Desert Island Texts: No.50
This week, Robin Moss, national officer for Liberal Judaism, selects a cycle of poems by Yehuda Amichai
My text is from a cycle of poems by Yehuda Amichai (1924-2000), Israel’s greatest modern poet, called Gods Come and Go, Prayers Remain. It is the third poem. Here it is (English translation by Karen Alkalay-Gut):
“I say with perfect faith
that prayers precede God.
Prayers created God.
God created man,
And man creates prayers that create God who creates man.”
Stunning, isn’t it? In just six short lines, it seems to me to sum up so much about the glorious ambiguity and complexity of Jewish life, Jewish belief, Jewish practice and Jewish identity. I self-define as a profoundly religious secular atheist Jew. In almost any other ethnic, religious or national group, those words would be contradictory. But in Judaism, it isn’t so clear cut. We are a people with a deep and rich heritage, a collective memory and a diversity of expression that gives the Jewish world colour and vibrancy.
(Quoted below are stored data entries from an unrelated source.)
(* ===== verification/RegroupSweep.v ===== *)
(** The candidate sweep finds, for every component, exactly the Objectives that
    overlap it or hold its members: the cursor and the early exits of the scan
    lose none. *)
From S2P Require Import Prelude StrictJson Identifiers Grouping Jobs Tables ObjectiveTables Regroup.

(** Every plan ends after it starts ([CHECK(end_utc > start_utc)]). *)
Definition plans_ok (db : ObjDb) : Prop :=
  map_Forall (fun _ p => pl_start_utc p < pl_end_utc p) (task_plan_revisions db).

(** * What the snapshot holds *)
Definition row_id (row : string * Z * PlanCurrentRow * PlanRow) : string := row.1.1.1.
(** The snapshot task of a row, when the row is eligible. *)
Record snapshot_of (db : ObjDb) (t : GroupingTaskAuthority) : Prop := {
  so_revision : tasks db !! task_id t = Some (task_revision t);
  so_plan : task_plan_current db !! task_id t = Some (MkPlanCurrentRow (plan_revision_id t) (plan_revision t));
  so_interval : exists p, task_plan_revisions db !! plan_revision_id t = Some p /\
    start_utc t = pl_start_utc p /\ end_utc t = pl_end_utc p;
  so_membership : membership_objective_id t
      = ms_objective_id <$> (objective_task_membership_current db !! task_id t) /\
    membership_plan_revision_id t
      = ms_accepted_plan_revision_id <$> (objective_task_membership_current db !! task_id t) /\
    membership_revision t = ms_membership_revision <$> (objective_task_membership_current db !! task_id t);
  so_open : task_outcome_current db !! task_id t = None /\ coalesced_state db (task_id t) = "not_started" /\
    provider_final db (task_id t) = false /\ (task_id t ∉ _competing_task_ids db) /\
    membership_lock db (task_id t) <> 1;
  so_execution : execution_state t = "not_started";
  so_objective : forall id, membership_objective_id t = Some id ->
    exists o, current_objectives db !! id = Some o /\ closed_objective o = false
}.

Lemma planned_tasks_elem db row :
  row ∈ planned_tasks db <->
  let '(t, n, pc, p) := row in tasks db !! t = Some n /\ task_plan_current db !! t = Some pc /\
    task_plan_revisions db !! pc_plan_revision_id pc = Some p.
Proof.
  unfold planned_tasks. rewrite list_elem_of_omap. destruct row as [[[t n] pc] p]. split.
  - intros ([t' n'] & Hin & Hb). apply elem_of_map_to_list in Hin. simpl in Hb.
    apply bind_Some in Hb as (pc' & Hpc & Hb). apply bind_Some in Hb as (p' & Hp & [= -> -> -> ->]). done.
  - intros (Ht & Hpc & Hp). exists (t, n). split; [by apply elem_of_map_to_list|]. simpl.
    rewrite Hpc. simpl. by rewrite Hp.
Qed.
Lemma planned_tasks_NoDup db : NoDup (row_id <$> planned_tasks db).
Proof.
  eapply sublist_NoDup; [apply (NoDup_fst_map_to_list (tasks db))|]. unfold planned_tasks.
  induction (map_to_list (tasks db)) as [|[t n] l IH]; [constructor|]. simpl.
  destruct (task_plan_current db !! t) as [pc|]; simpl; [|by constructor].
  destruct (task_plan_revisions db !! _); simpl; [|by constructor]. by constructor.
Qed.

Lemma snapshot_task_ok db objs row o :
  snapshot_task db (_competing_task_ids db) objs row = Ok o ->
  match o with
  | None => True
  | Some t => objs = current_objectives db -> row ∈ planned_tasks db -> task_id t = row_id row /\ snapshot_of db t
  end.
Proof.
  destruct row as [[[t n] pc] p]. unfold snapshot_task. destruct (_ || _) eqn:Eskip; [by intros [= <-]|].
  intros (u & Hm & Hr)%bind_ok. destruct (match _ with Some o => closed_objective o | None => false end) eqn:Ecl;
    [by injection Hr as <-|].
  destruct (membership_lock db t =? 1) eqn:El; [by injection Hr as <-|]. injection Hr as <-.
  intros -> (Ht & Hpc & Hp)%planned_tasks_elem. bool_hyps. apply forbid_ok in Hm. split; [done|].
  split; simpl; try done.
  - by destruct pc.
  - by exists p.
  - split_and!; [by apply eq_None_not_Some|done|done|done|done].
  - intros id (m & Hms & ->)%fmap_Some. rewrite Hms in Hm, Ecl. simpl in *.
    bool_hyps.
    destruct Hm as [ob Hob]. rewrite Hob in Ecl. by exists ob.
Qed.
Lemma current_objectives_id db id o : current_objectives db !! id = Some o -> o_objective_id o = id.
Proof.
  unfold current_objectives. rewrite map_lookup_imap. intros (r & _ & Hr)%bind_Some.
  unfold objective_authority in Hr. destruct (ob_superseded_by_objective_id r); [done|].
  by apply bind_Some in Hr as (e & _ & (a & _ & [= <-])%bind_Some).
Qed.

Record snapshot_ok (db : ObjDb) (s : _GroupingSnapshot) : Prop := {
  sn_objectives : s_objectives s = current_objectives db;
  sn_ids : NoDup (map task_id (s_tasks s));
  sn_tasks : forall t, t ∈ s_tasks s -> snapshot_of db t
}.
Lemma Forall2_ids db (rows : list (string * Z * PlanCurrentRow * PlanRow)) items :
  Forall2 (fun row o => forall t, o = Some t -> task_id t = row_id row /\ snapshot_of db t) rows items ->
  sublist (map task_id (omap id items)) (row_id <$> rows) /\ forall t, t ∈ omap id items -> snapshot_of db t.
Proof.
  induction 1 as [|row o rows items Ho _ [IHs IHt]]; [split; [constructor|set_solver]|].
  destruct o as [t|]; simpl.
  - destruct (Ho t eq_refl) as [<- Hs]. split; [by constructor|]. set_solver.
  - split; [by constructor|done].
Qed.
Lemma load_snapshot_ok db s : _load_snapshot db = Ok s -> snapshot_ok db s.
Proof.
  unfold _load_snapshot. intros (items & Hi & [= <-])%bind_ok.
  assert (Forall2 (fun row o => forall t, o = Some t -> task_id t = row_id row /\ snapshot_of db t)
    (py_sorted row_key (planned_tasks db)) items) as Hall.
  { apply traverse_ok in Hi. apply Forall2_same_length_lookup in Hi as [Hlen Hi].
    apply Forall2_same_length_lookup. split; [done|]. intros i row o Hrow Ho t ->.
    specialize (Hi _ _ _ Hrow Ho). apply snapshot_task_ok in Hi. apply Hi; [done|].
    apply list_elem_of_lookup_2 in Hrow. by rewrite elem_of_py_sorted in Hrow. }
  apply Forall2_ids in Hall as [Hsub Ht]. split; simpl; [done| |done].
  eapply sublist_NoDup; [|exact Hsub]. rewrite py_sorted_perm. apply planned_tasks_NoDup.
Qed.
Lemma snapshot_positive db s : plans_ok db -> snapshot_ok db s -> Forall positive (s_tasks s).
Proof.
  intros Hp Hs. apply Forall_forall. intros t Ht. destruct (sn_tasks _ _ Hs t Ht) as [_ _ (p & Hl & E1 & E2) _ _ _ _].
  unfold positive. rewrite E1, E2. by apply (Hp _ _ Hl).
Qed.

(** * The sweep *)
(** An Objective concerns a component when it overlaps it strictly or holds one
    of its tasks. *)
Definition overlaps_component (o : GroupingObjectiveAuthority) (component : list GroupingTaskAuthority) : bool :=
  (o_start_utc o <? component_end component) && (component_start component <? o_end_utc o).
Definition concerns (o : GroupingObjectiveAuthority) (component : list GroupingTaskAuthority) : bool :=
  overlaps_component o component || bool_decide (o_objective_id o ∈ component_members component).
(** The reference: filter all the Objectives, for every component. *)
Definition concerned (objectives : gmap string GroupingObjectiveAuthority)
    (component : list GroupingTaskAuthority) : list GroupingObjectiveAuthority :=
  py_sorted objective_order (filter (fun o => concerns o component = true) (map_to_list objectives).*2).

Lemma sweep_order_start o l :
  StronglySorted (le_key sweep_order) (o :: l) -> forall o', o' ∈ l -> o_start_utc o <= o_start_utc o'.
Proof.
  intros [Hall _]%StronglySorted_cons o' Ho. rewrite Forall_forall in Hall. specialize (Hall o' Ho).
  apply leb_lt_or_eq in Hall as [Hlt|Heq]; [|unfold sweep_order in Heq; congruence || (injection Heq; lia)].
  unfold sweep_order in Hlt. simpl in Hlt. unfold prod_cmp in Hlt. simpl in Hlt.
  unfold prod_cmp in Hlt. simpl in Hlt. unfold prod_cmp in Hlt. simpl in Hlt.
  destruct (Z.compare_spec (o_start_utc o) (o_start_utc o')); lia || done.
Qed.
Lemma advance_cursor_spec start l :
  exists dropped, l = dropped ++ advance_cursor start l /\ Forall (fun o => o_end_utc o <= start) dropped.
Proof.
  induction l as [|o l (d & E & Hd)]; [by exists []|]. simpl.
  destruct (Z.leb_spec (o_end_utc o) start) as [Hle|]; [|by exists []].
  exists (o :: d). simpl. split; [by f_equal|by constructor].
Qed.
Lemma scan_overlapping_elem start end_ l o :
  StronglySorted (le_key sweep_order) l ->
  o ∈ scan_overlapping start end_ l <-> o ∈ l /\ o_start_utc o < end_ /\ start < o_end_utc o.
Proof.
  induction l as [|o' l IH]; simpl; intros Hs; [set_solver|].
  pose proof (sweep_order_start _ _ Hs) as Hstart. apply StronglySorted_cons in Hs as [_ Hs].
  destruct (Z.ltb_spec (o_start_utc o') end_) as [Hlt|Hge].
  - rewrite elem_of_app, IH by done. destruct (Z.ltb_spec start (o_end_utc o')); set_solver by lia.
  - split; [set_solver|]. intros ([->|Ho]%elem_of_cons & H1 & H2); [lia|]. specialize (Hstart o Ho). lia.
Qed.

Lemma objective_order_inj o o' : objective_order o = objective_order o' -> o_objective_id o = o_objective_id o'.
Proof. unfold objective_order. congruence. Qed.

Section sweep.
Context (objectives : gmap string GroupingObjectiveAuthority).
Context (Hid : forall id o, objectives !! id = Some o -> o_objective_id o = id).

Lemma objectives_elem o : o ∈ (map_to_list objectives).*2 <-> objectives !! o_objective_id o = Some o.
Proof.
  rewrite list_elem_of_fmap. split.
  - intros ([id o'] & -> & Hin%elem_of_map_to_list). simpl. by rewrite (Hid _ _ Hin).
  - intros Hl. exists (o_objective_id o, o). split; [done|]. by apply elem_of_map_to_list.
Qed.
Lemma objectives_NoDup : NoDup (map_to_list objectives).*2.
Proof.
  apply (NoDup_fmap_1 o_objective_id). rewrite <-list_fmap_compose.
  erewrite list_fmap_ext; [apply (NoDup_fst_map_to_list objectives)|].
  intros i [id o] Hi%list_elem_of_lookup_2%elem_of_map_to_list. simpl. by apply Hid.
Qed.
Lemma lookup_ids_NoDup ids :
  NoDup ids -> NoDup (omap (fun id => objectives !! id) ids).
Proof.
  induction 1 as [|id ids Hn _ IH]; [constructor|]. simpl. destruct (objectives !! id) as [o|] eqn:E; [|done].
  constructor; [|done]. rewrite list_elem_of_omap. intros (id' & Hin & Hl).
  apply Hid in E as <-. apply Hid in Hl as <-. done.
Qed.

(** With a cursor that has only passed Objectives ending before the component,
    the affected Objectives are the concerned ones. *)
Lemma affected_concerned component passed cursor :
  py_sorted sweep_order (map_to_list objectives).*2 = passed ++ cursor ->
  Forall (fun o => o_end_utc o <= component_start component) passed ->
  affected_objectives objectives component cursor = concerned objectives component.
Proof.
  intros E Hp. unfold affected_objectives, concerned.
  assert (StronglySorted (le_key sweep_order) cursor) as Hs.
  { pose proof (py_sorted_sorted sweep_order (map_to_list objectives).*2) as Hs. rewrite E in Hs.
    by apply StronglySorted_app in Hs as (_ & _ & Hs). }
  assert (forall o, o ∈ cursor \/ o ∈ passed <-> objectives !! o_objective_id o = Some o) as Hall.
  { intros o. rewrite <-objectives_elem, <-(elem_of_py_sorted sweep_order o (map_to_list objectives).*2), E. set_solver. }
  apply py_sorted_canonical.
  - intros o o' Ho Ho' Hk%objective_order_inj. rewrite list_elem_of_omap in Ho, Ho'.
    destruct Ho as (i & _ & Hi), Ho' as (j & _ & Hj). apply Hid in Hi as Ei. apply Hid in Hj as Ej. congruence.
  - apply NoDup_Permutation.
    + apply lookup_ids_NoDup, NoDup_elements.
    + apply NoDup_filter, objectives_NoDup.
    + intros o. rewrite list_elem_of_omap, list_elem_of_filter, objectives_elem. unfold concerns, overlaps_component.
      rewrite orb_true_iff, andb_true_iff, !Z.ltb_lt, bool_decide_eq_true. split.
      * intros (id & Hin & Hl). pose proof (Hid _ _ Hl) as <-. split; [|done].
        rewrite elem_of_elements, elem_of_union in Hin. destruct Hin as [Hin|Hin]; [by right|left].
        apply elem_of_list_to_set, list_elem_of_fmap in Hin as (o' & Eo & Hin).
        apply scan_overlapping_elem in Hin as (Hin & H1 & H2); [|done].
        assert (objectives !! o_objective_id o' = Some o') as Ho' by (apply Hall; by left).
        rewrite <-Eo, Hl in Ho'. injection Ho' as ->. done.
      * intros [Hc Hl]. exists (o_objective_id o). split; [|done]. rewrite elem_of_elements, elem_of_union.
        destruct Hc as [[H1 H2]|Hm]; [right|by left]. apply elem_of_list_to_set, list_elem_of_fmap. exists o.
        split; [done|]. apply scan_overlapping_elem; [done|]. split; [|done].
        apply Hall in Hl as [Hl|Hl]; [done|]. rewrite Forall_forall in Hp. specialize (Hp o Hl). lia.
Qed.
End sweep.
And we are a contrary bunch. Amichai’s writing is neat, tidy and almost playful. He subverts the Rambam’s Thirteen Principles of Jewish Faith – troubling as the idea that Jewish peoplehood or Jewish solidarity rests on unshakeable dogmas is – without detailed theology, but elegant poetry. (Plato, in The Republic, talks of “the old quarrel between poetry and philosophy”.
I don’t think he had Amichai and Maimonides in mind, but it is apt!) The poem is pre-modern, modern and post-modern – all at once. It is like a Möbius strip, looping endlessly back on itself. I taught the poem to a bunch of twelve-year-olds at Limmud Conference last year. They were engaged, enchanted and entranced by it. I hope you will be too.